>>>>>

(** C8.  The code at two failing inputs.  The first is four candidates
    [100, 120], [105, 140], [125, 135], [160, 190] with peaks 110, 122,
    130, 175 and a width of 30.  At candidate 3 the gap above 125 is
    bridged by one filler and the bridging loop leaves [i = 1], so the
    candidate loop goes back to candidate 2, which removes the filler
    again and restores the state in which candidate 3 meets the same gap:
    whatever the budget of turns, the candidate loop does not end.  The
    second is [select_alt_groups] itself on 110 heights at 58 and one each
    at 106, 154 and 202, with limits [50, 210], a width of 30 and a solver
    that stays at its first guess: the four candidates [50, 103],
    [61, 151], [109, 199], [157, 210] with the common peak value 110 drive
    the candidate loop into the same cycle. *)
Theorem C8_candidate_loop_never_ends :
  forall fuel : nat,
    @Reconciler.sort_expand_boundaries 4 10 100 190 50 250 30 Example.unfitted fuel
      (Example.pad 10 [100; 105; 125; 160]%Q) (Example.pad 10 [120; 140; 135; 190]%Q)
      (Example.pad 10 [110; 122; 130; 175]%Q)
    = OutOfFuel
    /\ @Estimator.select_alt_groups Example.at_guess Example.crowded_heights 50 210 30 2 10
         fuel (Example.zeros 10) (Example.zeros 10)
       = OutOfFuel.
Proof.
  intros fuel. split.
  - set (A := Example.pad 10 [100; 105; 125; 160]%Q).
    set (B := Example.pad 10 [120; 140; 135; 190]%Q).
    set (P := Example.pad 10 [110; 122; 130; 175]%Q).
    set (sa := @smart_argsort_float Example.unfitted 4 A).
    set (l0 := Reconciler.Locals (calloc 0%Q 10) (calloc 0%Q 10) (calloc 0%Q 10)
                 (calloc 0 10) 0).
    (* four turns reach candidate 2 with the filler stored; two more turns
       come back to the same index and the same locals *)
    assert (Hcycle : exists T,
               Reconciler.iterate 4 10 30 sa A B P 4 0 l0 = Done (2, T)
               /\ Reconciler.iterate 4 10 30 sa A B P 2 2 T = Done (2, T)).
    { eexists. split; [vm_compute; reflexivity|]. vm_compute; reflexivity. }
    destruct Hcycle as (T & Hreach & Hback).
    apply (sort_expand_boundaries_out_of_fuel (C := Example.unfitted))
      with (vh_mins1 := A) (l1 := l0).
    + reflexivity.
    + vm_compute. reflexivity.
    + apply (loop_never_ends 4 10 30 sa A B P 4 2 2 l0 T Hreach); auto. 
  - set (C := Example.at_guess).
    set (l0 := Reconciler.Locals (calloc 0%Q 10) (calloc 0%Q 10) (calloc 0%Q 10)
                 (calloc 0 10) 0).
    assert (Hrun : exists m A B P T,
               @Estimator.find_maxima C Example.crowded_heights 50 210 30 2 = Done m
               /\ (Estimator.nmax m =? 0) = false
               /\ @Estimator.fit_candidates C 50 210 30 10 m (Example.zeros 10)
                    (Example.zeros 10) (calloc 0%Q 10) = Done (4, (A, B, P))
               /\ Reconciler.lower_range 4 10 (@float_absmin C Example.crowded_heights)
                    50 30 (@smart_argsort_float C 4 A) A l0 = Done (A, l0)
               /\ Reconciler.iterate 4 10 30 (@smart_argsort_float C 4 A) A B P 4 0 l0
                  = Done (2, T)
               /\ Reconciler.iterate 4 10 30 (@smart_argsort_float C 4 A) A B P 2 2 T
                  = Done (2, T)).
    { do 5 eexists.
      split; [vm_compute; reflexivity|]. split; [vm_compute; reflexivity|].
      split; [vm_compute; reflexivity|]. split; [vm_compute; reflexivity|].
      split; [vm_compute; reflexivity|]. vm_compute; reflexivity. }
    destruct Hrun as (m & A & B & P & T & Hm & Hnz & Hfit & Hlow & Hreach & Hback).
    unfold Estimator.select_alt_groups. rewrite Hm. cbn [bind]. rewrite Hnz.
    unfold Estimator.fit_limits. rewrite Hfit. cbn [bind].
    change (4 =? 0) with false. cbv iota.
    rewrite (sort_expand_boundaries_out_of_fuel (C := C) 4 10 _ _ 50 210 30 fuel
               A B P A l0 eq_refl Hlow); [reflexivity|].
    apply (loop_never_ends 4 10 30 _ A B P 4 2 2 l0 T Hreach); auto.
Qed.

<<<<<

WORK ORDER:
All entries are to be returned word for word.

SOLVED PROBLEM:
(** C8.  The code at two failing inputs.  The first is four candidates
    [100, 120], [105, 140], [125, 135], [160, 190] with peaks 110, 122,
    130, 175 and a width of 30.  At candidate 3 the gap above 125 is
    bridged by one filler and the bridging loop leaves [i = 1], so the
    candidate loop goes back to candidate 2, which removes the filler
    again and restores the state in which candidate 3 meets the same gap:
    whatever the budget of turns, the candidate loop does not end.  The
    second is [select_alt_groups] itself on 110 heights at 58 and one each
    at 106, 154 and 202, with limits [50, 210], a width of 30 and a solver
    that stays at its first guess: the four candidates [50, 103],
    [61, 151], [109, 199], [157, 210] with the common peak value 110 drive
    the candidate loop into the same cycle. *)
Theorem C8_candidate_loop_never_ends :
  forall fuel : nat,
    @Reconciler.sort_expand_boundaries 4 10 100 190 50 250 30 Example.unfitted fuel
      (Example.pad 10 [100; 105; 125; 160]%Q) (Example.pad 10 [120; 140; 135; 190]%Q)
      (Example.pad 10 [110; 122; 130; 175]%Q)
    = OutOfFuel
    /\ @Estimator.select_alt_groups Example.at_guess Example.crowded_heights 50 210 30 2 10
         fuel (Example.zeros 10) (Example.zeros 10)
       = OutOfFuel.
Proof.
  intros fuel. split.
  - set (A := Example.pad 10 [100; 105; 125; 160]%Q).
    set (B := Example.pad 10 [120; 140; 135; 190]%Q).
    set (P := Example.pad 10 [110; 122; 130; 175]%Q).
    set (sa := @smart_argsort_float Example.unfitted 4 A).
    set (l0 := Reconciler.Locals (calloc 0%Q 10) (calloc 0%Q 10) (calloc 0%Q 10)
                 (calloc 0 10) 0).
    (* four turns reach candidate 2 with the filler stored; two more turns
       come back to the same index and the same locals *)
    assert (Hcycle : exists T,
               Reconciler.iterate 4 10 30 sa A B P 4 0 l0 = Done (2, T)
               /\ Reconciler.iterate 4 10 30 sa A B P 2 2 T = Done (2, T)).
    { eexists. split; [vm_compute; reflexivity|]. vm_compute; reflexivity. }
    destruct Hcycle as (T & Hreach & Hback).
    apply (sort_expand_boundaries_out_of_fuel (C := Example.unfitted))
      with (vh_mins1 := A) (l1 := l0).
    + reflexivity.
    + vm_compute. reflexivity.
    + apply (loop_never_ends 4 10 30 sa A B P 4 2 2 l0 T Hreach); auto. 
  - set (C := Example.at_guess).
    set (l0 := Reconciler.Locals (calloc 0%Q 10) (calloc 0%Q 10) (calloc 0%Q 10)
                 (calloc 0 10) 0).
    assert (Hrun : exists m A B P T,
               @Estimator.find_maxima C Example.crowded_heights 50 210 30 2 = Done m
               /\ (Estimator.nmax m =? 0) = false
               /\ @Estimator.fit_candidates C 50 210 30 10 m (Example.zeros 10)
                    (Example.zeros 10) (calloc 0%Q 10) = Done (4, (A, B, P))
               /\ Reconciler.lower_range 4 10 (@float_absmin C Example.crowded_heights)
                    50 30 (@smart_argsort_float C 4 A) A l0 = Done (A, l0)
               /\ Reconciler.iterate 4 10 30 (@smart_argsort_float C 4 A) A B P 4 0 l0
                  = Done (2, T)
               /\ Reconciler.iterate 4 10 30 (@smart_argsort_float C 4 A) A B P 2 2 T
                  = Done (2, T)).
    { do 5 eexists.
      split; [vm_compute; reflexivity|]. split; [vm_compute; reflexivity|].
      split; [vm_compute; reflexivity|]. split; [vm_compute; reflexivity|].
      split; [vm_compute; reflexivity|]. vm_compute; reflexivity. }
    destruct Hrun as (m & A & B & P & T & Hm & Hnz & Hfit & Hlow & Hreach & Hback).
    unfold Estimator.select_alt_groups. rewrite Hm. cbn [bind]. rewrite Hnz.
    unfold Estimator.fit_limits. rewrite Hfit. cbn [bind].
    change (4 =? 0) with false. cbv iota.
    rewrite (sort_expand_boundaries_out_of_fuel (C := C) 4 10 _ _ 50 210 30 fuel
               A B P A l0 eq_refl Hlow); [reflexivity|].
    apply (loop_never_ends 4 10 30 _ A B P 4 2 2 l0 T Hreach); auto.
Qed.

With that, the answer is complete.